SAFe – niech mnie ktoś przekona

Zacznę od żartu w stylu Karola Strasburgera 😉 Ale temat jest poważny. Przy okazji serii wystąpień kwietniowych miałem też okazję zobaczyć dwóch różnych certyfikowanych konsultantów od SAFe, którzy (każdy na swój sposób) planowali uczestnikom danego wydarzenia przybliżyć SAFe.

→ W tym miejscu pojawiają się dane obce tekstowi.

(* ===== verification/Constrained.v ===== *)
(** [config/src/constraint.rs] and the sources of [config/src/config_requirements.rs]:
    values that can only be set within a constraint, and where requirements come from.

    Of an error the field and the source are kept, not the texts of the values. *)

From stdpp Require Import base list option numbers strings sets.
From Stdlib Require Import NArith Lia.
From S2P Require Import Prelude RustStr AbsolutePath.
Local Open Scope rust_scope.

(** * Sources *)

Inductive RequirementSource : Type :=
| SourceUnknown
| MdmManagedPreferences (domain key : str)
| Composite (sources : list RequirementSource)
| EnterpriseManaged (id name : str)
| SystemRequirementsToml (file : PathBuf)
| LegacyManagedConfigTomlFromFile (file : PathBuf)
| LegacyManagedConfigTomlFromMdm.

Definition RequirementSource_dec : forall x y : RequirementSource, {x = y} + {x <> y}.
Proof.
  fix IH 1. intros x y.
  assert (forall l l' : list RequirementSource, {l = l'} + {l <> l'}) as Hl.
  { fix IHl 1. intros [|a l] [|b l']; [by left|by right|by right|].
    destruct (IH a b) as [->|]; [|right; congruence]. destruct (IHl l l') as [->|]; [left|right]; congruence. }
  destruct x as [|d k|l|i n|f|f|], y as [|d' k'|l'|i' n'|f'|f'|]; try (right; discriminate); try (left; reflexivity).
  - destruct (decide (d = d')) as [->|]; [|right; congruence]. destruct (decide (k = k')) as [->|]; [left|right]; congruence.
  - destruct (Hl l l') as [->|]; [left|right]; congruence.
  - destruct (decide (i = i')) as [->|]; [|right; congruence]. destruct (decide (n = n')) as [->|]; [left|right]; congruence.
  - destruct (decide (f = f')) as [->|]; [left|right]; congruence.
  - destruct (decide (f = f')) as [->|]; [left|right]; congruence.
Defined.
#[global] Instance RequirementSource_eq_dec : EqDecision RequirementSource := RequirementSource_dec.

(** [append_to_composite]. *)
Fixpoint append_to_composite (flattened : list RequirementSource) (s : RequirementSource) : list RequirementSource :=
  match s with
  | Composite sources =>
      (fix go (l : list RequirementSource) (acc : list RequirementSource) :=
         match l with [] => acc | s :: l => go l (append_to_composite acc s) end) sources flattened
  | _ => if bool_decide (s ∈ flattened) then flattened else flattened ++ [s]
  end.

Definition composite (sources : list RequirementSource) : RequirementSource :=
  match foldl append_to_composite [] sources with
  | [] => SourceUnknown
  | [s] => s
  | flattened => Composite flattened
  end.

(** * Constrained values *)

Inductive ConstraintError : Type :=
| InvalidValue (field_name : str) (requirement_source : RequirementSource)
| EmptyField (field_name : str)
| ExecPolicyParse (requirement_source : RequirementSource) (reason : str)
| McpServerRequirementParse (server_name : str) (requirement_source : RequirementSource) (reason : str).

Record Constrained (T : Type) : Type := {
  value : T;
  validator : T -> result unit ConstraintError;
  normalizer : option (T -> T)
}.
Arguments value {T}. Arguments validator {T}. Arguments normalizer {T}.

Section constrained.
Context {T : Type}.
Implicit Types (c : Constrained T) (x : T).

Definition constrained_new x (validator : T -> result unit ConstraintError) : result (Constrained T) ConstraintError :=
  let? _ := validator x in Ok {| value := x; validator := validator; normalizer := None |}.

(** [normalized]: any value is valid, the normaliser shapes it. *)
Definition constrained_normalized x (normalizer : T -> T) : result (Constrained T) ConstraintError :=
  Ok {| value := normalizer x; validator _ := Ok tt; normalizer := Some normalizer |}.

Definition allow_any x : Constrained T := {| value := x; validator _ := Ok tt; normalizer := None |}.

Definition allow_only `{EqDecision T} x : Constrained T := {|
  value := x;
  validator candidate := if candidate == x then Ok tt else Err (InvalidValue (lit "<unknown>") SourceUnknown);
  normalizer := None |}.

Definition can_set c x : result unit ConstraintError := c.(validator) x.

Definition add_validator c (v : T -> result unit ConstraintError) : result (Constrained T) ConstraintError :=
  let combined candidate := let? _ := c.(validator) candidate in v candidate in
  let? _ := combined c.(value) in
  Ok {| value := c.(value); validator := combined; normalizer := c.(normalizer) |}.

Definition set c x : result (Constrained T) ConstraintError :=
  let x := match c.(normalizer) with Some f => f x | None => x end in
  let? _ := c.(validator) x in Ok {| value := x; validator := c.(validator); normalizer := c.(normalizer) |}.
End constrained.

Record Sourced (T : Type) : Type := { sourced_value : T; source : RequirementSource }.
Arguments sourced_value {T}. Arguments source {T}.
Definition sourced {T} (v : T) (s : RequirementSource) : Sourced T := {| sourced_value := v; source := s |}.
Abbreviation WithSources T := (option (Sourced T)).

Record ConstrainedWithSource (T : Type) : Type := {
  constrained : Constrained T;
  constrained_source : option RequirementSource
}.
Arguments constrained {T}. Arguments constrained_source {T}.

Definition with_source {T} (c : Constrained T) (s : option RequirementSource) : ConstrainedWithSource T :=
  {| constrained := c; constrained_source := s |}.

(** [apply_requirement_constrained_value] of [core/src/config/mod.rs]: a configured value
    that is not allowed is replaced by the value the requirement already has; [true] when
    that happened.  The warning is left out. *)
Definition apply_requirement_constrained_value {T} (configured_value : T) (c : ConstrainedWithSource T)
  : result (ConstrainedWithSource T * bool) ConstraintError :=
  match set c.(constrained) configured_value with
  | Ok c' => Ok (with_source c' c.(constrained_source), false)
  | Err _ =>
      let? c' := set c.(constrained) c.(constrained).(value) in
      Ok (with_source c' c.(constrained_source), true)
  end.

(** * Sources of a composite *)

Fixpoint RequirementSource_nested_ind (P : RequirementSource -> Prop)
    (Hleaf : forall s, (forall l, s <> Composite l) -> P s)
    (Hcomposite : forall l, Forall P l -> P (Composite l)) (s : RequirementSource) : P s.
Proof.
  refine (match s with
          | Composite l => Hcomposite l ((fix go l := match l return Forall P l with
                             | [] => List.Forall_nil _
                             | s :: l => List.Forall_cons _ _ _ (RequirementSource_nested_ind P Hleaf Hcomposite s) (go l)
                             end) l)
          | _ => Hleaf _ _
          end); discriminate.
Qed.

(** The sources of a composite: no composite is nested and none is listed twice. *)
Definition flat (l : list RequirementSource) : Prop :=
  NoDup l /\ Forall (fun s => forall l, s <> Composite l) l.

Lemma append_to_composite_flat s flattened :
  flat flattened -> flat (append_to_composite flattened s) /\ flattened ⊆ append_to_composite flattened s.
Proof.
  revert flattened. induction s as [s Hs|l IH] using RequirementSource_nested_ind; intros flattened.
  - intros [Hd Hf].
    replace (append_to_composite flattened s) with (if bool_decide (s ∈ flattened) then flattened else flattened ++ [s])
      by (destruct s; try done; by destruct (Hs sources)).
    case_bool_decide; [done|]. repeat split; [| |set_solver].
    + apply NoDup_app. split; [done|]. split; [|apply NoDup_singleton]. by intros x Hx ->%list_elem_of_singleton.
    + apply Forall_app. split; [done|]. apply List.Forall_cons; [done|apply List.Forall_nil].
  - cbn [append_to_composite]. revert flattened. induction IH as [|s l Hs _ IHl]; intros flattened Hf; [done|].
    destruct (Hs _ Hf) as [Hf' Hsub]. destruct (IHl _ Hf') as [??]. split; [done|set_solver].
Qed.

Theorem composite_flat sources :
  match composite sources with
  | Composite l => flat l /\ 2 <= length l
  | _ => True
  end.
Proof.
  assert (flat (foldl append_to_composite [] sources)) as Hf.
  { assert (flat []) as H0 by (split; [apply NoDup_nil_2|apply List.Forall_nil]). revert H0. generalize (@nil RequirementSource).
    induction sources as [|s sources IH]; intros acc Hacc; [done|]. cbn. by apply IH, append_to_composite_flat. }
  unfold composite. destruct (foldl _ _ _) as [|s [|s' l]]; [done| |split; [done|cbn; lia]].
  destruct Hf as [_ Hf%List.Forall_inv]. destruct s; try done. by destruct (Hf sources0).
Qed.

(** * Constrained values never leave their constraint *)

Inductive ConstrainedOp (T : Type) : Type :=
| SetValue (x : T)
| AddValidator (v : T -> result unit ConstraintError).
Arguments SetValue {T}. Arguments AddValidator {T}.

Section constrained_laws.
Context {T : Type}.
Implicit Types (c : Constrained T) (x : T).

(** A refused operation leaves the value as it was. *)
Definition constrained_step c (op : ConstrainedOp T) : Constrained T :=
  match (match op with SetValue x => set c x | AddValidator v => add_validator c v end) with
  | Ok c' => c'
  | Err _ => c
  end.

Definition allowed c x : Prop := can_set c x = Ok tt.
Definition constrained_ok c : Prop := allowed c c.(value).

Lemma constrained_step_ok c op :
  constrained_ok c ->
  constrained_ok (constrained_step c op) /\ (forall x, allowed (constrained_step c op) x -> allowed c x).
Proof.
  unfold constrained_ok, allowed, can_set. intros Hc. destruct op as [x|v]; cbn [constrained_step].
  - unfold constrained_step, set. cbn zeta. cbn.
    destruct (validator c match normalizer c with Some f => f x | None => x end) as [[]|] eqn:E; cbn; auto.
  - unfold constrained_step, add_validator. cbn zeta. rewrite Hc. cbn.
    destruct (v (value c)) as [[]|] eqn:E; cbn; [|auto]. rewrite Hc, E. split; [done|].
    intros x. destruct (validator c x) as [[]|]; done.
Qed.

Lemma constrained_steps_ok c ops :
  constrained_ok c ->
  constrained_ok (foldl constrained_step c ops) /\ (forall x, allowed (foldl constrained_step c ops) x -> allowed c x).
Proof.
  revert c. induction ops as [|op ops IH]; intros c Hc; [auto|]. cbn.
  destruct (constrained_step_ok c op Hc) as [H1 H2]. destruct (IH _ H1) as [H3 H4]. auto.
Qed.

(** Whatever is set and whichever validators are added, the value satisfies [P]. *)
Definition always (P : T -> Prop) c : Prop := forall ops, P (value (foldl constrained_step c ops)).

Lemma always_allowed (P : T -> Prop) c : constrained_ok c -> (forall x, allowed c x -> P x) -> always P c.
Proof. intros Hc HP ops. destruct (constrained_steps_ok c ops Hc) as [H1 H2]. by apply HP, H2. Qed.

Lemma constrained_step_normalizer c op : (constrained_step c op).(normalizer) = c.(normalizer).
Proof.
  destruct op as [x|v]; unfold constrained_step, set, add_validator; cbn zeta.
  - by destruct (validator c _).
  - by destruct (let? _ := validator c (value c) in v (value c)).
Qed.

(** The values of a normalised constraint have been through the normaliser. *)
Lemma always_normalized (P : T -> Prop) c f : c.(normalizer) = Some f -> P c.(value) -> (forall x, P (f x)) -> always P c.
Proof.
  intros Hn Hc HP ops. revert c Hn Hc. induction ops as [|op ops IH]; intros c Hn Hc; [done|]. cbn.
  apply IH; [by rewrite constrained_step_normalizer|]. destruct op as [x|v]; unfold constrained_step, set, add_validator; cbn zeta.
  - rewrite Hn. by destruct (validator c (f x)); cbn.
  - by destruct (let? _ := validator c (value c) in v (value c)).
Qed.

Lemma set_allowed c x : c.(normalizer) = None -> (exists c', set c x = Ok c' /\ c'.(value) = x) <-> allowed c x.
Proof.
  intros Hn. unfold set, allowed, can_set. rewrite Hn. cbn zeta.
  destruct (validator c x) as [[]|]; cbn; [|naive_solver]. split; [done|]. eauto.
Qed.
End constrained_laws.

(** A configured value is taken when it is allowed; otherwise the value stays what it was.
    Neither can fail on a sound constraint without a normaliser, and the constraint and
    its source are kept. *)
Theorem configured_value_or_fallback {T} (configured_value : T) (c : ConstrainedWithSource T) :
  c.(constrained).(normalizer) = None -> constrained_ok c.(constrained) ->
  exists c' replaced, apply_requirement_constrained_value configured_value c = Ok (c', replaced)
  /\ c'.(constrained).(value) = (if replaced then c.(constrained).(value) else configured_value)
  /\ (replaced = false <-> allowed c.(constrained) configured_value)
  /\ constrained_ok c'.(constrained)
  /\ (forall x, allowed c'.(constrained) x <-> allowed c.(constrained) x)
  /\ c'.(constrained_source) = c.(constrained_source).
Proof.
  unfold constrained_ok, allowed, can_set, apply_requirement_constrained_value, set. intros Hn Hok. rewrite Hn. cbn zeta.
  destruct (validator _ configured_value) as [[]|] eqn:E; cbn.
  - eexists _, _. split; [reflexivity|]. cbn. done.
  - rewrite Hok. cbn. eexists _, _. split; [reflexivity|]. cbn. done.
Qed.

Lemma configured_value_or_fallback_witness :
  exists c' replaced,
    apply_requirement_constrained_value 5 (with_source (allow_only 3) (Some LegacyManagedConfigTomlFromMdm)) = Ok (c', replaced)
    /\ c'.(constrained).(value) = 3.
Proof.
  destruct (configured_value_or_fallback 5 (with_source (allow_only 3) (Some LegacyManagedConfigTomlFromMdm)))
    as (c' & replaced & E & Hv & Hr & _); [reflexivity|reflexivity|]. exists c', replaced. split; [exact E|].
  destruct replaced; [exact Hv|]. discriminate (proj1 Hr eq_refl).
Defined.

Jeden z nich próbując go przybliżyć nie dał rady nie hejtować go samodzielnie w kluczowych aspektach (np. Scrum czy PO tylko z nazwy). Drugi mimo, że bardzo marketingowo pozycjonował się jako „wiem-wszystko-o-SAFe”, w zasadzie udowadniał, że SAFe jest dobry wyłącznie dla organizacji, które go wcale nie potrzebują. Pierwszy wspominał, że SAFe jest takim sposobem na firmy, które mają problemy kulturowe i organizacyjne, więc potrzebują gotowej recepty na wprowadzenie agile, drugi mówił, że właśnie w takich przypadkach w zasadzie nie ma po co próbować, nie ma potrzeby ulegać modom, tylko trzeba myśleć samodzielnie, wynająć do pomocy takiego konsultanta jak on.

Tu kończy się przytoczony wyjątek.